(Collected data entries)
□ □ □ □ □
(* ===== verification/InteropLedger.v ===== *)
(** * The invocation ledger, the quota and the circuit ([interoperability.py], lines 911-1183)

    [InteroperabilityLedger]: a digest chain of facts per operation with the current projection,
    [InvocationQuota] and [CircuitBreaker].  Each method runs under its object's lock. *)

From S2P Require Import Prelude PyJson PyTime PyText PyFloat PyModel Domain InteropText InteropData.

(** ** Facts *)

Inductive InteroperabilityFactType :=
  | IF_TRUST_REGISTERED | IF_TRUST_REVIEWED | IF_TRUST_QUARANTINED | IF_TRUST_REVOKED
  | IF_INVOCATION_REQUESTED | IF_INVOCATION_CLAIMED | IF_INVOCATION_SUCCEEDED | IF_INVOCATION_FAILED
  | IF_INVOCATION_AMBIGUOUS | IF_INVOCATION_RECONCILED | IF_TASK_CANCEL_REQUESTED | IF_TASK_CANCELLED
  | IF_ARTIFACT_ACCEPTED | IF_ARTIFACT_QUARANTINED | IF_PROPOSAL_SUBMITTED.
#[export] Instance InteroperabilityFactType_eq_dec : EqDecision InteroperabilityFactType.
Proof. solve_decision. Defined.

Definition interop_fact_value (t : InteroperabilityFactType) : string :=
  match t with
  | IF_TRUST_REGISTERED => "interop.trust_registered"
  | IF_TRUST_REVIEWED => "interop.trust_reviewed"
  | IF_TRUST_QUARANTINED => "interop.trust_quarantined"
  | IF_TRUST_REVOKED => "interop.trust_revoked"
  | IF_INVOCATION_REQUESTED => "interop.invocation_requested"
  | IF_INVOCATION_CLAIMED => "interop.invocation_claimed"
  | IF_INVOCATION_SUCCEEDED => "interop.invocation_succeeded"
  | IF_INVOCATION_FAILED => "interop.invocation_failed"
  | IF_INVOCATION_AMBIGUOUS => "interop.invocation_ambiguous"
  | IF_INVOCATION_RECONCILED => "interop.invocation_reconciled"
  | IF_TASK_CANCEL_REQUESTED => "interop.task_cancel_requested"
  | IF_TASK_CANCELLED => "interop.task_cancelled"
  | IF_ARTIFACT_ACCEPTED => "interop.artifact_accepted"
  | IF_ARTIFACT_QUARANTINED => "interop.artifact_quarantined"
  | IF_PROPOSAL_SUBMITTED => "interop.proposal_submitted"
  end.

Record InteroperabilityFact := {
  if_fact_id : string;
  if_operation_id : string;
  if_sequence : Z;
  if_fact_type : InteroperabilityFactType;
  if_command_ref : string;
  if_actor_ref : string;
  if_peer_id : string;
  if_payload : payload;
  if_previous_digest : string;
  if_fact_digest : string;
  if_recorded_at : datetime
}.

Definition InteroperabilityFact_fields (f : InteroperabilityFact) : bool :=
  forallb Identifier [if_fact_id f; if_operation_id f; if_command_ref f; if_actor_ref f; if_peer_id f]
  && in_range 1 128 (if_sequence f) && count_range 0 32 (if_payload f)
  && forallb is_sha256_hex [if_previous_digest f; if_fact_digest f].

(** [fact.model_dump(mode="json", exclude={"fact_digest"})], and the material [append] digests:
    the two are the same document. *)
Definition interop_material (f : InteroperabilityFact) : json :=
  JObj [("schema_version", JInt 1); ("fact_id", JStr (if_fact_id f));
        ("operation_id", JStr (if_operation_id f)); ("sequence", JInt (if_sequence f));
        ("fact_type", JStr (interop_fact_value (if_fact_type f)));
        ("command_ref", JStr (if_command_ref f)); ("actor_ref", JStr (if_actor_ref f));
        ("peer_id", JStr (if_peer_id f)); ("payload", JObj (if_payload f));
        ("previous_digest", JStr (if_previous_digest f)); ("recorded_at", JStr (iso_z (if_recorded_at f)))].

Record InvocationProjection := {
  ip_operation_id : string;
  ip_tenant_ref : string;
  ip_peer_id : string;
  ip_protocol : ProtocolKind;
  ip_capability_id : string;
  ip_risk : RiskLevel;
  ip_state : InvocationState;
  ip_version : Z;
  ip_request_digest : string;
  ip_trust_digest : string;
  ip_policy_digest : string;
  ip_trust_revision : Z;
  ip_fence_token : string;
  ip_cursor_digest : option string;
  ip_result_digest : option string;
  ip_error_code : option string;
  ip_ambiguous : bool;
  ip_cancellation_requested : bool;
  ip_updated_at : datetime
}.
#[export] Instance InvocationProjection_eq_dec : EqDecision InvocationProjection.
Proof. solve_decision. Defined.

Definition InvocationProjection_ok (p : InvocationProjection) : bool :=
  forallb Identifier [ip_operation_id p; ip_peer_id p; ip_capability_id p; ip_fence_token p]
  && OpaqueReference (ip_tenant_ref p) && (1 <=? ip_version p)
  && forallb is_sha256_hex [ip_request_digest p; ip_trust_digest p; ip_policy_digest p]
  && (1 <=? ip_trust_revision p)
  && forallb (opt_ok is_sha256_hex) [ip_cursor_digest p; ip_result_digest p]
  && opt_Identifier (ip_error_code p).

Definition new_InvocationProjection (p : InvocationProjection) : res InvocationProjection :=
  validated InvocationProjection_ok "InvocationProjection" p.

Definition projection_json (p : InvocationProjection) : json :=
  JObj [("operation_id", JStr (ip_operation_id p)); ("tenant_ref", JStr (ip_tenant_ref p));
        ("peer_id", JStr (ip_peer_id p)); ("protocol", JStr (protocol_value (ip_protocol p)));
        ("capability_id", JStr (ip_capability_id p)); ("risk", JStr (risk_value (ip_risk p)));
        ("state", JStr (invocation_state_value (ip_state p))); ("version", JInt (ip_version p));
        ("request_digest", JStr (ip_request_digest p)); ("trust_digest", JStr (ip_trust_digest p));
        ("policy_digest", JStr (ip_policy_digest p)); ("trust_revision", JInt (ip_trust_revision p));
        ("fence_token", JStr (ip_fence_token p)); ("cursor_digest", opt_json (ip_cursor_digest p));
        ("result_digest", opt_json (ip_result_digest p)); ("error_code", opt_json (ip_error_code p));
        ("ambiguous", JBool (ip_ambiguous p)); ("cancellation_requested", JBool (ip_cancellation_requested p));
        ("updated_at", JStr (iso_z (ip_updated_at p)))].

(** [projection.model_copy(update=...)] of the members an invocation changes *)
Definition projection_with (state : InvocationState) (version : Z) (result error : option string)
    (ambiguous cancellation_requested : bool) (at_ : datetime) (p : InvocationProjection)
    : InvocationProjection :=
  {| ip_operation_id := ip_operation_id p; ip_tenant_ref := ip_tenant_ref p; ip_peer_id := ip_peer_id p;
     ip_protocol := ip_protocol p; ip_capability_id := ip_capability_id p; ip_risk := ip_risk p;
     ip_state := state; ip_version := version; ip_request_digest := ip_request_digest p;
     ip_trust_digest := ip_trust_digest p; ip_policy_digest := ip_policy_digest p;
     ip_trust_revision := ip_trust_revision p; ip_fence_token := ip_fence_token p;
     ip_cursor_digest := ip_cursor_digest p; ip_result_digest := result; ip_error_code := error;
     ip_ambiguous := ambiguous; ip_cancellation_requested := cancellation_requested;
     ip_updated_at := at_ |}.

(** ** The ledger *)

(** [_facts] is a [defaultdict]: an operation without facts and one with an empty list are the
    same. *)
Record interop_ledger := {
  il_facts : gmap string (list InteroperabilityFact);
  il_commands : gmap string (string * string);
  il_projections : gmap string InvocationProjection
}.

Definition new_InteroperabilityLedger : interop_ledger :=
  {| il_facts := ∅; il_commands := ∅; il_projections := ∅ |}.

Definition op_facts (l : interop_ledger) (operation_id : string) : list InteroperabilityFact :=
  default [] (il_facts l !! operation_id).

Definition op_projection (l : interop_ledger) (operation_id : string) : option InvocationProjection :=
  il_projections l !! operation_id.

(** ["0" * 64] *)
Definition ZERO_DIGEST : string := str_repeat 64 "0".

Definition chain_head (facts : list InteroperabilityFact) : string :=
  match last facts with Some f => if_fact_digest f | None => ZERO_DIGEST end.

(** The version a projection must have to replace the current one *)
Definition expected_version (current : option InvocationProjection) : Z :=
  match current with Some c => ip_version c + 1 | None => 1 end.

(** The last lines of [append], under the lock *)
Definition interop_commit (operation_id command_ref payload_digest : string) (fact : InteroperabilityFact)
    (projection : option InvocationProjection) (l : interop_ledger) : interop_ledger :=
  {| il_facts := <[operation_id := op_facts l operation_id ++ [fact]]> (il_facts l);
     il_commands := <[command_ref := (operation_id, payload_digest)]> (il_commands l);
     il_projections := match projection with
                       | Some p => <[operation_id := p]> (il_projections l)
                       | None => il_projections l
                       end |}.

Section ledger.
Context {HDigest : Digest}.

Definition new_InteroperabilityFact (f : InteroperabilityFact) : res InteroperabilityFact :=
  validated InteroperabilityFact_fields "InteroperabilityFact" f;;
  in_validator "InteroperabilityFact"
    (reject_raw_ledger_payload (if_payload f);;
     d ← digest_value (interop_material f);
     raise_if (bool_decide (d ≠ if_fact_digest f)) ValueError "interoperability fact digest is invalid");;
  Ok f.

Definition build_interop_fact (operation_id : string) (facts : list InteroperabilityFact)
    (fact_type : InteroperabilityFactType) (command_ref actor_ref peer_id : string) (p : payload)
    (recorded_at : datetime) : res InteroperabilityFact :=
  let sequence := zlen facts + 1 in
  let fact digest :=
    {| if_fact_id := "interop-fact-" +:+ operation_id +:+ "-" +:+ str_of_int sequence;
       if_operation_id := operation_id; if_sequence := sequence; if_fact_type := fact_type;
       if_command_ref := command_ref; if_actor_ref := actor_ref; if_peer_id := peer_id; if_payload := p;
       if_previous_digest := chain_head facts; if_fact_digest := digest; if_recorded_at := recorded_at |} in
  digest ← digest_value (interop_material (fact ""));
  new_InteroperabilityFact (fact digest).

Definition interop_append (operation_id : string) (fact_type : InteroperabilityFactType)
    (command_ref actor_ref peer_id : string) (p : payload) (recorded_at : datetime)
    (projection : option InvocationProjection) : M interop_ledger InteroperabilityFact :=
  lift (reject_raw_ledger_payload p);;
  payload_digest ← lift (digest_value (JObj p));
  l ← get;
  let current := op_projection l operation_id in
  match il_commands l !! command_ref with
  | Some existing_command =>
      lift (raise_if (bool_decide (existing_command ≠ (operation_id, payload_digest))) IdempotencyConflict
              "interoperability command conflicts with an existing fact");;
      lift (match projection with
            | Some new =>
                raise_if (match current with
                          | None => true
                          | Some c => negb (ip_version new =? ip_version c + 1)
                          end) ConcurrencyConflict "duplicate interoperability claim is stale"
            | None => Ok ()
            end);;
      lift (of_option (head (List.filter (λ f, bool_decide (if_command_ref f = command_ref))
                               (op_facts l operation_id))) StopIteration "")
  | None =>
      fact ← lift (build_interop_fact operation_id (op_facts l operation_id) fact_type command_ref actor_ref
                     peer_id p recorded_at);
      lift (match projection with
            | Some new =>
                raise_if (negb (ip_version new =? expected_version current)) ConcurrencyConflict
                  "interoperability projection version is stale"
            | None => Ok ()
            end);;
      modify (interop_commit operation_id command_ref payload_digest fact projection);;
      mret fact
  end.

(** One turn of the loop of [verify]: the expected sequence and previous digest, or the verdict *)
Fixpoint verify_facts (expected_sequence : Z) (previous : string) (facts : list InteroperabilityFact)
    : res bool :=
  match facts with
  | [] => Ok true
  | fact :: facts =>
      if negb (if_sequence fact =? expected_sequence) || bool_decide (if_previous_digest fact ≠ previous)
      then Ok false
      else
        d ← digest_value (interop_material fact);
        if bool_decide (d ≠ if_fact_digest fact) then Ok false
        else verify_facts (expected_sequence + 1) (if_fact_digest fact) facts
  end.

Definition interop_verify (l : interop_ledger) (operation_id : string) : res bool :=
  verify_facts 1 ZERO_DIGEST (op_facts l operation_id).
End ledger.

(** ** The quota *)

Record invocation_quota := {
  iq_request_limit : Z;
  iq_cost_limit : Z;
  iq_usage : gmap string (Z * Z);
  iq_reservations : gmap string (string * Z)
}.

Definition new_InvocationQuota (request_limit cost_limit : Z) : res invocation_quota :=
  raise_if ((request_limit <? 1) || (cost_limit <? 0)) ValueError "invocation quota is invalid";;
  Ok {| iq_request_limit := request_limit; iq_cost_limit := cost_limit; iq_usage := ∅;
        iq_reservations := ∅ |}.

Definition usage (q : invocation_quota) (tenant_ref : string) : Z * Z := default (0, 0) (iq_usage q !! tenant_ref).

Definition invocation_reserve (tenant_ref reservation_id : string) (cost_units : Z) : M invocation_quota unit :=
  lift (raise_if (cost_units <? 0) ValueError "cost reservation cannot be negative");;
  q ← get;
  match iq_reservations q !! reservation_id with
  | Some existing =>
      lift (raise_if (bool_decide (existing ≠ (tenant_ref, cost_units))) IdempotencyConflict
              "quota reservation conflicts")
  | None =>
      let '(requests, cost) := usage q tenant_ref in
      lift (raise_if ((iq_request_limit q <? requests + 1) || (iq_cost_limit q <? cost + cost_units))
              PolicyDenied "interoperability quota is exhausted");;
      modify (λ q, {| iq_request_limit := iq_request_limit q; iq_cost_limit := iq_cost_limit q;
                      iq_usage := <[tenant_ref := (requests + 1, cost + cost_units)]> (iq_usage q);
                      iq_reservations := <[reservation_id := (tenant_ref, cost_units)]> (iq_reservations q) |})
  end.

(** ** The circuit *)

Record circuit_breaker := {
  cb_failure_threshold : Z;
  cb_cooldown_seconds : float;
  cb_failures : gmap string Z;
  cb_opened_at : gmap string float
}.

Definition new_CircuitBreaker (failure_threshold : Z) (cooldown_seconds : float) : res circuit_breaker :=
  raise_if ((failure_threshold <? 1) || (20 <? failure_threshold)) ValueError "circuit threshold is invalid";;
  raise_if (fleb cooldown_seconds f_zero || fltb (float_of_int 3600) cooldown_seconds) ValueError
    "circuit cooldown is invalid";;
  Ok {| cb_failure_threshold := failure_threshold; cb_cooldown_seconds := cooldown_seconds;
        cb_failures := ∅; cb_opened_at := ∅ |}.

Definition failures (c : circuit_breaker) (peer_id : string) : Z := default 0 (cb_failures c !! peer_id).

Definition set_breaker (peer_id : string) (count : Z) (opened : option float) (c : circuit_breaker)
    : circuit_breaker :=
  {| cb_failure_threshold := cb_failure_threshold c; cb_cooldown_seconds := cb_cooldown_seconds c;
     cb_failures := <[peer_id := count]> (cb_failures c);
     cb_opened_at := partial_alter (λ _, opened) peer_id (cb_opened_at c) |}.

(** [clock] is what [self._clock()] returns, if it is read. *)
Definition circuit_allow (peer_id : string) (clock : float) (c : circuit_breaker) : bool * circuit_breaker :=
  if failures c peer_id <? cb_failure_threshold c then (true, c)
  else match cb_opened_at c !! peer_id with
       | Some opened_at =>
           if fleb (cb_cooldown_seconds c) (fsub clock opened_at)
           then (true, set_breaker peer_id (cb_failure_threshold c - 1) None c)
           else (false, c)
       | None => (false, c)
       end.

Definition circuit_record (peer_id : string) (success : bool) (clock : float) (c : circuit_breaker)
    : circuit_breaker :=
  if success then set_breaker peer_id 0 None c
  else
    let count := failures c peer_id + 1 in
    let opened := cb_opened_at c !! peer_id in
    set_breaker peer_id count
      (if cb_failure_threshold c <=? count
       then match opened with Some t => Some t | None => Some clock end
       else opened) c.

#[global] Arguments interop_append : simpl never.
#[global] Arguments build_interop_fact : simpl never.
#[global] Arguments invocation_reserve : simpl never.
□ □ □ □ □
Your instructions: The answer should consist solely of the lines from the first line above through the one with "IF_TASK_CANCEL_REQUESTED | IF_TASK_CANCELLED", both included, repeated exactly.

Answer to this problem:
(* ===== verification/InteropLedger.v ===== *)
(** * The invocation ledger, the quota and the circuit ([interoperability.py], lines 911-1183)

    [InteroperabilityLedger]: a digest chain of facts per operation with the current projection,
    [InvocationQuota] and [CircuitBreaker].  Each method runs under its object's lock. *)

From S2P Require Import Prelude PyJson PyTime PyText PyFloat PyModel Domain InteropText InteropData.

(** ** Facts *)

Inductive InteroperabilityFactType :=
  | IF_TRUST_REGISTERED | IF_TRUST_REVIEWED | IF_TRUST_QUARANTINED | IF_TRUST_REVOKED
  | IF_INVOCATION_REQUESTED | IF_INVOCATION_CLAIMED | IF_INVOCATION_SUCCEEDED | IF_INVOCATION_FAILED
  | IF_INVOCATION_AMBIGUOUS | IF_INVOCATION_RECONCILED | IF_TASK_CANCEL_REQUESTED | IF_TASK_CANCELLED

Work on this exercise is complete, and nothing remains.